AURORA | With a screaming and often hysterical caller on the other end of the line, it’s not always easy for 911 dispatchers to ask the exact questions first responders most need them to.
“They’re having to recall, ‘What was it that they told me in training? What did they tell me to ask?’” said Diane Culverhouse, manager of public safety communications for the city of Aurora.
Now, with the help of a new system that feeds dispatchers the appropriate questions as they take a call, Culverhouse said dispatchers don’t need to fret about remembering exactly what to ask — even in those hyper-stressful moments.
The city’s police, fire and medical dispatchers started using a new system called Priority Dispatch late last year. The system posts questions on the dispatcher’s computer screen and, based on their responses, posts follow-up questions and deploys the appropriate emergency response.
According to a city statement announcing the software last year, Priority Dispatch “relies on protocols established by the International Academies of Emergency Dispatch, a nonprofit organization that sets standards for safe and effective emergency dispatch services based on nearly 40 years of data.”
Culverhouse said getting the appropriate response to emergency calls is obviously important for a variety of reasons.
One reason is that it saves on the cost to the city to not send a fire truck or other equipment and personnel to a call that doesn’t really need it.
“We want to make sure that the citizen gets what they need, that we don’t over-extend and over-send,” she said.
Plus, any time police, fire or ambulance crews speed to a call with their lights and sirens blaring, they could be putting responders, other motorists and pedestrians at risk, she said.
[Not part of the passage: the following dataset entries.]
(* ===== verification/Vault.v ===== *)
(** * The vault ([trailryx-erasure/src/vault.rs])

    Sealing payloads, opening them, attributing them to subjects, and making them
    unreachable by destroying keys. What an erasure promises and what it reports. *)

From S2P Require Import Prelude Bytes Ids Record Digest Completeness Publish ObjectStore Ingest Aead Envelope Keys.

(** ** What an erasure reports *)

Record Forgotten := MkForgotten {
  keys_destroyed : Z;
  keys_already_gone : Z;
  keys_scheduled : Z;
  completes_at : option Timestamp;
  fg_reversible : bool;
  fg_manifest : Hash;
  fg_manifest_size : Z;
  subject_key : KeyId;
  fg_tag : Hash;
  fg_draft : MetaDraft;
}.

Definition forgotten_is_complete (f : Forgotten) : bool := f.(keys_scheduled) =? 0.

(** The state: the four adapters and the ledger. *)
Record Vault (O K A Q : Type) := MkVault {
  v_tenant : TenantId;
  v_trust_domain : str;
  v_store : O;
  v_provider : K;
  v_aead : A;
  v_keys : Q;
  v_ledger : KeyLedger;
  v_erasures : Z;
}.
Arguments MkVault {O K A Q}.
Arguments v_tenant {O K A Q}.
Arguments v_trust_domain {O K A Q}.
Arguments v_store {O K A Q}.
Arguments v_provider {O K A Q}.
Arguments v_aead {O K A Q}.
Arguments v_keys {O K A Q}.
Arguments v_ledger {O K A Q}.
Arguments v_erasures {O K A Q}.

(** Most restrictive first. *)
Definition restrictiveness (class : PayloadClass) : Z :=
  match class with
  | Prompt => 0 | Completion => 1 | ToolArguments => 2 | ToolResult => 3 | Document => 4 | Diagnostic => 5
  end.
(** The caller after the segments that have ended. *)
Definition caller_at (base : Z) (segs : list (list byte)) (x : X) : X := told (lines_at limits 1 base segs) x.

Lemma caller_at_segment base segs seg x :
  told (seg_lines base segs seg) (caller_at base segs x) = caller_at base (segs ++ [seg]) x.
Proof. unfold caller_at, seg_lines. by rewrite lines_at_app, told_app. Qed.

Lemma find_lf_window l n at_ : find_lf (take n l) = Some at_ -> find_lf l = Some at_.
Proof.
  revert n at_. induction l as [|b l IH]; intros [|n] at_; cbn; try done.
  unfold find_lf. cbn. case_bool_decide; [done|]. fold (find_lf (take n l)) (find_lf l).
  destruct (find_lf (take n l)) as [j|] eqn:E; [|done]. intros [= <-]. by rewrite (IH _ _ E).
Qed.

(** Bytes without an LF: dropped while discarding, kept while they fit, and the
    line given up at the first that does not. *)
Lemma drop_plain base bom segs tail w :
  over limits tail = true -> base + bytes_of segs + blen tail + blen w <= u64_max ->
  fr_advance (length w) (framer_at base bom segs tail) = framer_at base bom segs (tail ++ w).
Proof.
  intros Eo Hl. apply framer_eq; cbn; rewrite ?Eo, ?(over_app _ w Eo); try done.
  rewrite blen_app, sat_add_small; unfold blen in *; lia.
Qed.

Lemma gather_plain base bom segs tail w :
  over limits (tail ++ w) = false -> base + bytes_of segs + blen tail + blen w <= u64_max ->
  fr_advance (length w) (fr_with_carry (tail ++ w) (framer_at base bom segs tail)) = framer_at base bom segs (tail ++ w).
Proof.
  intros Ho Hl. assert (Eo : over limits tail = false) by (unfold over in *; rewrite !Nat.ltb_ge, length_app in *; lia).
  apply framer_eq; cbn; rewrite ?Ho, ?Eo; try done. rewrite blen_app, sat_add_small; unfold blen in *; lia.
Qed.

Lemma breach base bom segs tail w :
  over limits tail = false -> over limits (tail ++ w) = true -> 0 <= base ->
  base + bytes_of segs + blen tail + blen w <= u64_max -> (0 < length w)%nat ->
  fr_advance (length w) (fr_with_discarding true (fr_with_carry [] (fr_with_report
    (count_oversize (framer_at base bom segs tail).(fr_report)) (framer_at base bom segs tail)))) =
  framer_at base bom segs (tail ++ w).
Proof.
  intros Eo Hov Hb Hl Hw. pose proof (overs_bytes limits segs). pose proof (blen_nonneg tail).
  apply framer_eq; cbn; rewrite ?Hov, ?Eo; cbn; try done; rewrite ?blen_app, ?sat_add_small by (unfold blen in *; lia);
    unfold blen in *; lia.
Qed.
So, it’s important dispatchers make it clear whether crews really need to respond to an emergency.
“This allows us to truly pick and choose the incidents we really feel are truly in need of that response,” she said.
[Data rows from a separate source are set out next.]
(** [scan_string] reads a string from its quote, and only a string. *)
Lemma scan_string_iff pre x line v e :
  utf8_chars x ->
  scan_string (pre ++ QUOTE :: x) (length pre) line = Ok (v, e) <->
  exists post, closes x v post /\ (e + length post)%nat = length (pre ++ QUOTE :: x).
Proof.
  intros Hu. replace (pre ++ QUOTE :: x) with ((pre ++ [QUOTE]) ++ x) by (by rewrite <- app_assoc).
  unfold scan_string. replace (length pre + 1)%nat with (length (pre ++ [QUOTE])) by (by rewrite length_app).
  assert (Hf : (length x < length ((pre ++ [QUOTE]) ++ x))%nat) by (rewrite !length_app; cbn; lia).
  set (p := pre ++ [QUOTE]) in *. clearbody p.
  unfold plain_run. rewrite drop_app_length.
  destruct (plain_run_cases x (length p) line) as [(w & y & -> & Hw & Hs & ->)|(w & b & y & -> & Hw & Hb & ->)].
  2:{ cbn. split; [done|]. intros (post & Hc & _). apply closes_plain in Hc as (v' & _ & Hc); [|done].
      by apply closes_control in Hc. }
  destruct (utf8_stops _ _ Hs Hu) as [Huw Huy]. cbn [mbind result_bind]. rewrite text_ok by done. cbn [mbind result_bind].
  rewrite app_assoc, <- length_app in *.
  replace (length (p ++ w)) with (length (p ++ w) + 0)%nat at 1 by lia. rewrite get_from.
  destruct Hs as [->|[[z ->]|[z ->]]].
  - cbn. split; [done|]. intros (post & Hc & _). apply closes_plain in Hc as (v' & _ & Hc); [|done]. by apply closes_nil in Hc.
  - cbn [lookup list_lookup]. rewrite bool_decide_eq_true_2 by done. split.
    + intros [= <- <-]. exists z. split; [|rewrite !length_app; cbn; lia].
      apply closes_plain; [done|]. exists []. rewrite app_nil_r. split; [done|]. by apply closes_quote.
    + intros (post & Hc & He). apply closes_plain in Hc as (v' & -> & Hc); [|done]. apply closes_quote in Hc as [-> ->].
      rewrite app_nil_r. do 2 f_equal. rewrite !length_app in *. cbn in He. lia.
  - cbn [lookup list_lookup]. rewrite bool_decide_eq_false_2 by done.
    destruct (unescape_at _ _ _ _) as [[s' i]|err] eqn:Eu; cbn [mbind result_bind].
    + apply unescape_iff in Eu as (e' & c & rest & Hz & He' & -> & ->). destruct (escape_facts e' c He') as (Ha & _ & Hlen).
      rewrite Hz in *. rewrite app_assoc, <- (length_app (p ++ w)) in *. rewrite !length_app in Hf.
      apply utf8_chars_ascii_app in Huy; [|done]. rewrite scan_loop_iff by (done || rewrite !length_app; lia). split.
      * intros (v' & post & Hc & -> & He). exists post. split; [|done]. rewrite <- !app_assoc.
        apply closes_plain; [done|]. eexists. split; [done|]. apply (closes_after_escape _ _ _ _ _ He'). by exists v'.
      * intros (post & Hc & He). rewrite <- ?app_assoc in Hc. apply closes_plain in Hc as (v' & -> & Hc); [|done].
        apply (closes_after_escape _ _ _ _ _ He') in Hc as (v'' & -> & Hc). exists v'', post. by rewrite <- !app_assoc in *.
    + split; [done|]. intros (post & Hc & He). apply closes_plain in Hc as (v' & -> & Hc); [|done].
      apply closes_escape in Hc as (e' & c & rest & v'' & Hz & He' & _). exfalso.
      assert (Hok : unescape_at ((p ++ w) ++ BACKSLASH :: z) (length (p ++ w)) line w = Ok (w ++ c, length (p ++ w) + length e')%nat).
      { apply unescape_iff. by exists e', c, rest. }
      congruence.
Qed.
The city has been tracking the progress of the program since it launched in November.
According to city documents, about one-third of the calls in December were “non compliant” with the system, meaning dispatchers didn’t ask the questions correctly or otherwise went off script. To have the system accredited, fewer than 7 percent of the calls have to meet that “non compliant” designation, according to documents.
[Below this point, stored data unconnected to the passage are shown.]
(** [count] digits from the front; trailing zeros pay for a negative scale. *)
Fixpoint pay_zeros (count : nat) (digits : list byte) (scale : Z) : nat * Z :=
  match count with
  | O => (O, scale)
  | S c => if (scale <? 0) && byte_at digits c (is_byte x30) then pay_zeros c digits (scale + 1) else (S c, scale)
  end.

Definition checked_u64 (z : Z) : option Z := if (0 <=? z) && (z <=? u64_max) then Some z else None.

Fixpoint accumulate (digits : list byte) (value : Z) : option Z :=
  match digits with
  | [] => Some value
  | b :: digits => v ← checked_u64 (value * 10); v ← checked_u64 (v + (u8v b - 48)); accumulate digits v
  end.

Fixpoint scale_up (n : nat) (value : Z) : option Z :=
  match n with O => Some value | S n => v ← checked_u64 (value * 10); scale_up n v end.

Definition checked_i64 (z : Z) : option Z := if (i64_min <=? z) && (z <=? i64_max) then Some z else None.

Definition magnitude (n : Number) : option Z :=
  let '(_, mantissa, exponent) := decompose n.(nb_raw) in
  let digits := mantissa_digits mantissa in
  if forallb (is_byte x30) digits then Some 0
  else
    scale ← checked_i64 (exponent - Z.of_nat (length mantissa.(mt_frac)));
    let '(count, scale) := pay_zeros (length digits) digits scale in
    if scale <? 0 then None
    else
      value ← accumulate (take count digits) 0;
      scale_up (Z.to_nat scale) value.

Definition nb_as_u64 (n : Number) : option Z :=
  m ← magnitude n;
  if negative n && negb (m =? 0) then None else Some m.

Definition nb_as_i64 (n : Number) : option Z :=
  m ← magnitude n;
  if negb (negative n) then checked_i64 m
  else if m =? 2 ^ 63 then Some i64_min
  else v ← checked_i64 m; checked_i64 (- v).

(** ** The grammar of a number (RFC 8259, section 6) *)

Definition digits (ds : list byte) : Prop := Forall (fun b => is_digit b = true) ds.
Definition digits_value (ds : list byte) : Z := fold_left (fun v b => 10 * v + (u8v b - 48)) ds 0.

Inductive int_part : list byte -> Prop :=
  | int_zero : int_part [x30]
  | int_digits d ds : is_digit d = true -> d <> x30 -> digits ds -> int_part (d :: ds).

(** A fraction and its digits; an exponent and its value. *)
Inductive frac_part : list byte -> list byte -> Prop :=
  | frac_none : frac_part [] []
  | frac_some ds : digits ds -> ds <> [] -> frac_part (POINT :: ds) ds.

Inductive exp_part : list byte -> Z -> Prop :=
  | exp_none : exp_part [] 0
  | exp_plain e ds : is_e e = true -> digits ds -> ds <> [] -> exp_part (e :: ds) (digits_value ds)
  | exp_plus e ds : is_e e = true -> digits ds -> ds <> [] -> exp_part (e :: PLUS :: ds) (digits_value ds)
  | exp_minus e ds : is_e e = true -> digits ds -> ds <> [] -> exp_part (e :: MINUS :: ds) (- digits_value ds).

(** [json_number raw integral m k]: the literal [raw] means [m * 10^k]. *)
Inductive json_number : list byte -> bool -> Z -> Z -> Prop :=
  | jn_literal (neg : bool) int frac f ex e :
      int_part int -> frac_part frac f -> exp_part ex e ->
      json_number ((if neg then [MINUS] else []) ++ int ++ frac ++ ex) (bool_decide (frac = []) && bool_decide (ex = []))
        ((if neg then -1 else 1) * digits_value (int ++ f)) (e - Z.of_nat (length f)).

(** [m * 10^k] is the integer [v]. *)
Definition is_value (m k v : Z) : Prop := m * 10 ^ (Z.max k 0) = v * 10 ^ (Z.max (- k) 0).

(** What may come after a number. *)
Definition ends_number (post : list byte) : Prop :=
  match post with [] => True | b :: _ => punctuation b = true \/ is_whitespace b = true end.

(** ** Reading from where the scanner stands *)

Definition hd_is (p : byte -> bool) (x : list byte) : bool := match x with b :: _ => p b | [] => false end.

Lemma byte_at_here pre x p : byte_at (pre ++ x) (length pre) p = hd_is p x.
Proof. unfold byte_at. replace (length pre) with (length pre + 0)%nat by lia. rewrite get_from. by destruct x. Qed.

Lemma byte_at_next pre b x p : byte_at (pre ++ b :: x) (length pre + 1) p = hd_is p x.
Proof. unfold byte_at. rewrite get_from. by destruct x. Qed.

Lemma run_split p x : exists ds y, x = ds ++ y /\ Forall (fun b => p b = true) ds /\ hd_is p y = false /\ byte_run p x = length ds.
Proof.
  induction x as [|b x IH]; [by exists [], []|]. cbn. destruct (p b) eqn:E.
  - destruct IH as (ds & y & -> & Hd & Hy & ->). exists (b :: ds), y. split_and!; [done|by constructor|done|done].
  - exists [], (b :: x). by split_and!.
Qed.

Lemma run_exact p ds y : Forall (fun b => p b = true) ds -> hd_is p y = false -> byte_run p (ds ++ y) = length ds.
Proof. induction 1 as [|b ds Hb _ IH]; cbn; [destruct y as [|c y]; cbn; [done|by intros ->]|]. intros. rewrite Hb. by rewrite IH. Qed.

Lemma digits_from_here pre ds y :
  digits ds -> hd_is is_digit y = false -> digits_from (pre ++ ds ++ y) (length pre) = length (pre ++ ds).
Proof. intros Hd Hy. unfold digits_from. rewrite drop_app_length, run_exact by done. by rewrite length_app. Qed.

Lemma digits_split x : exists ds y, x = ds ++ y /\ digits ds /\ hd_is is_digit y = false.
Proof. destruct (run_split is_digit x) as (ds & y & -> & Hd & Hy & _). by exists ds, y. Qed.

Lemma hd_app p a b : a <> [] -> hd_is p (a ++ b) = hd_is p a.
Proof. by destruct a. Qed.

Lemma is_byte_iff c b : is_byte c b = true <-> b = c.
Proof. apply bool_decide_eq_true. Qed.

Lemma hd_byte c x : hd_is (is_byte c) x = true -> exists y, x = c :: y.
Proof. destruct x as [|b y]; [done|]. cbn. rewrite is_byte_iff. intros ->. by exists y. Qed.

(** Digits, then no digit. *)
Lemma scan_digits_iff pre x line i :
  scan_digits (pre ++ x) line (length pre) = Ok i <->
  exists ds y, x = ds ++ y /\ digits ds /\ ds <> [] /\ hd_is is_digit y = false /\ i = length (pre ++ ds).
Proof.
  unfold scan_digits. split.
  - destruct (digits_split x) as (ds & y & -> & Hd & Hy). rewrite digits_from_here by done.
    destruct (_ =? _)%nat eqn:E; breflect; [done|]. intros [= <-]. exists ds, y. split_and!; try done.
    intros ->. by rewrite app_nil_r in E.
  - intros (ds & y & -> & Hd & Hne & Hy & ->). rewrite digits_from_here by done.
    destruct (_ =? _)%nat eqn:E; breflect; [|done]. rewrite length_app in E. destruct ds; [done|cbn in E; lia].
Qed.

Lemma step_in (pre : list byte) b x : (pre ++ b :: x) = (pre ++ [b]) ++ x.
Proof. by rewrite <- app_assoc. Qed.
Lemma step_at (pre : list byte) (b : byte) : (length pre + 1)%nat = length (pre ++ [b]).
Proof. by rewrite length_app. Qed.

Lemma scan_int_iff pre x line i :
  scan_int (pre ++ x) line (length pre) = Ok i <->
  exists int y, x = int ++ y /\ int_part int /\ hd_is is_digit y = false /\ i = length (pre ++ int).
Proof.
  unfold scan_int. rewrite !byte_at_here. split.
  - destruct (hd_is (is_byte x30) x) eqn:E0.
    + destruct (hd_byte _ _ E0) as [y ->]. rewrite byte_at_next. destruct (hd_is is_digit y) eqn:Ed; [done|]. intros [= <-].
      exists [x30], y. split_and!; [done|constructor|done|by rewrite length_app].
    + destruct (hd_is is_digit x) eqn:Ed; [|done]. destruct (digits_split x) as (ds & y & -> & Hd & Hy).
      rewrite digits_from_here by done. intros [= <-]. exists ds, y. destruct ds as [|d ds]; [cbn in Ed; congruence|].
      apply Forall_cons in Hd as [Hd1 Hd]. split_and!; try done. constructor; [done| |done].
      intros ->. cbn in E0. by rewrite (proj2 (is_byte_iff x30 x30)) in E0.
  - intros (int & y & -> & Hi & Hy & ->). destruct Hi as [|d ds Hd Hne Hds].
    + cbn [app hd_is]. rewrite (proj2 (is_byte_iff x30 x30)) by done. rewrite byte_at_next, Hy. by rewrite length_app.
    + cbn [app hd_is]. destruct (is_byte x30 d) eqn:E; [by apply is_byte_iff in E|]. rewrite Hd.
      change (d :: ds ++ y) with ((d :: ds) ++ y). rewrite digits_from_here; [done|by constructor|done].
Qed.

Lemma scan_frac_iff pre x line b i :
  scan_frac (pre ++ x) line (length pre) = Ok (b, i) <->
  exists frac f y, x = frac ++ y /\ frac_part frac f /\ (frac = [] -> hd_is (is_byte POINT) y = false) /\
    (frac <> [] -> hd_is is_digit y = false) /\ b = bool_decide (frac = []) /\ i = length (pre ++ frac).
Proof.
  unfold scan_frac. rewrite byte_at_here. split.
  - destruct (hd_is (is_byte POINT) x) eqn:E0.
    + destruct (hd_byte _ _ E0) as [z ->]. rewrite step_in, (step_at pre POINT).
      destruct (scan_digits _ _ _) as [j|] eqn:Es; [|done]. cbn. intros [= <- <-].
      apply scan_digits_iff in Es as (ds & y & -> & Hd & Hne & Hy & ->).
      exists (POINT :: ds), ds, y. split_and!; try done; [by constructor|by rewrite <- app_assoc].
    + intros [= <- <-]. exists [], [], x. split_and!; try done; [constructor|by rewrite app_nil_r].
  - intros (frac & f & y & -> & Hf & Hn & Hd & -> & ->). destruct Hf as [|ds Hds Hne]; cbn [app].
    + rewrite Hn by done. by rewrite app_nil_r.
    + cbn [hd_is]. rewrite (proj2 (is_byte_iff POINT POINT)) by done. rewrite step_in, (step_at pre POINT).
      rewrite (proj2 (scan_digits_iff (pre ++ [POINT]) (ds ++ y) line (length ((pre ++ [POINT]) ++ ds)))).
      { cbn. by rewrite <- app_assoc. }
      exists ds, y. split_and!; try done. by apply Hd.
Qed.

Lemma hd_e x : hd_is is_e x = true -> exists e y, x = e :: y /\ is_e e = true.
Proof. destruct x as [|e y]; [done|]. by exists e, y. Qed.

Lemma digit_not_sign d : is_digit d = true -> is_sign d = false.
Proof. by destruct d. Qed.

Lemma scan_exp_iff pre x line b i :
  scan_exp (pre ++ x) line (length pre) = Ok (b, i) <->
  exists ex e y, x = ex ++ y /\ exp_part ex e /\ (ex = [] -> hd_is is_e y = false) /\
    (ex <> [] -> hd_is is_digit y = false) /\ b = bool_decide (ex = []) /\ i = length (pre ++ ex).
Proof.
  unfold scan_exp. rewrite byte_at_here. split.
  - destruct (hd_is is_e x) eqn:E0.
    + destruct (hd_e _ E0) as (c & z & -> & Hc). rewrite step_in, (step_at pre c), byte_at_here.
      destruct (hd_is is_sign z) eqn:Es.
      * destruct z as [|s z]; [done|]. rewrite step_in, (step_at (pre ++ [c]) s). cbn in Es.
        destruct (scan_digits _ _ _) as [j|] eqn:Ed; [|done]. cbn. intros [= <- <-].
        apply scan_digits_iff in Ed as (ds & y & -> & Hd & Hne & Hy & ->).
        unfold is_sign in Es. apply orb_true_iff in Es as [Es|Es]; apply is_byte_iff in Es as ->.
        -- exists (c :: PLUS :: ds), (digits_value ds), y. split_and!; try done; [by constructor|by rewrite <- !app_assoc].
        -- exists (c :: MINUS :: ds), (- digits_value ds), y. split_and!; try done; [by constructor|by rewrite <- !app_assoc].
      * destruct (scan_digits _ _ _) as [j|] eqn:Ed; [|done]. cbn. intros [= <- <-].
        apply scan_digits_iff in Ed as (ds & y & -> & Hd & Hne & Hy & ->).
        exists (c :: ds), (digits_value ds), y. split_and!; try done; [by constructor|by rewrite <- app_assoc].
    + intros [= <- <-]. exists [], 0, x. split_and!; try done; [constructor|by rewrite app_nil_r].
  - intros (ex & e & y & -> & He & Hn & Hd & -> & ->). destruct He as [|c ds Hc Hds Hne|c ds Hc Hds Hne|c ds Hc Hds Hne]; cbn [app hd_is].
    + rewrite Hn by done. by rewrite app_nil_r.
    + rewrite Hc, step_in, (step_at pre c), byte_at_here. rewrite hd_app by done.
      destruct ds as [|d ds]; [done|]. apply Forall_cons in Hds as [Hd1 Hds]. cbn [hd_is]. rewrite (digit_not_sign d Hd1).
      rewrite (proj2 (scan_digits_iff (pre ++ [c]) ((d :: ds) ++ y) line (length ((pre ++ [c]) ++ d :: ds)))).
      { cbn. by rewrite <- app_assoc. }
      exists (d :: ds), y. split_and!; try done; [by constructor|by apply Hd].
    + rewrite Hc, step_in, (step_at pre c), byte_at_here. cbn [hd_is]. change (is_sign PLUS) with true. cbv iota.
      rewrite step_in, (step_at (pre ++ [c]) PLUS).
      rewrite (proj2 (scan_digits_iff ((pre ++ [c]) ++ [PLUS]) (ds ++ y) line (length (((pre ++ [c]) ++ [PLUS]) ++ ds)))).
      { cbn. by rewrite <- !app_assoc. }
      exists ds, y. split_and!; try done. by apply Hd.
    + rewrite Hc, step_in, (step_at pre c), byte_at_here. cbn [hd_is]. change (is_sign MINUS) with true. cbv iota.
      rewrite step_in, (step_at (pre ++ [c]) MINUS).
      rewrite (proj2 (scan_digits_iff ((pre ++ [c]) ++ [MINUS]) (ds ++ y) line (length (((pre ++ [c]) ++ [MINUS]) ++ ds)))).
      { cbn. by rewrite <- !app_assoc. }
      exists ds, y. split_and!; try done. by apply Hd.
Qed.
Culverhouse said Aurora is one of the few Colorado cities using the system for police, fire and medical calls. Other cities use it for only medical or other calls, she said.
So far, about three-quarters of the 75 employees at the dispatch center have undergone the training, and Culverhouse said she hopes everyone will have gone through the eight-day training by later this spring.
Culverhouse said she doesn’t think people calling 911 or the non-emergency dispatch line will notice any difference. They still talk to a real, live person, and the questions are in line with what they would have asked previously.
“It’s still a conversation,” she said. “It just allows them to make sure they ask those questions.”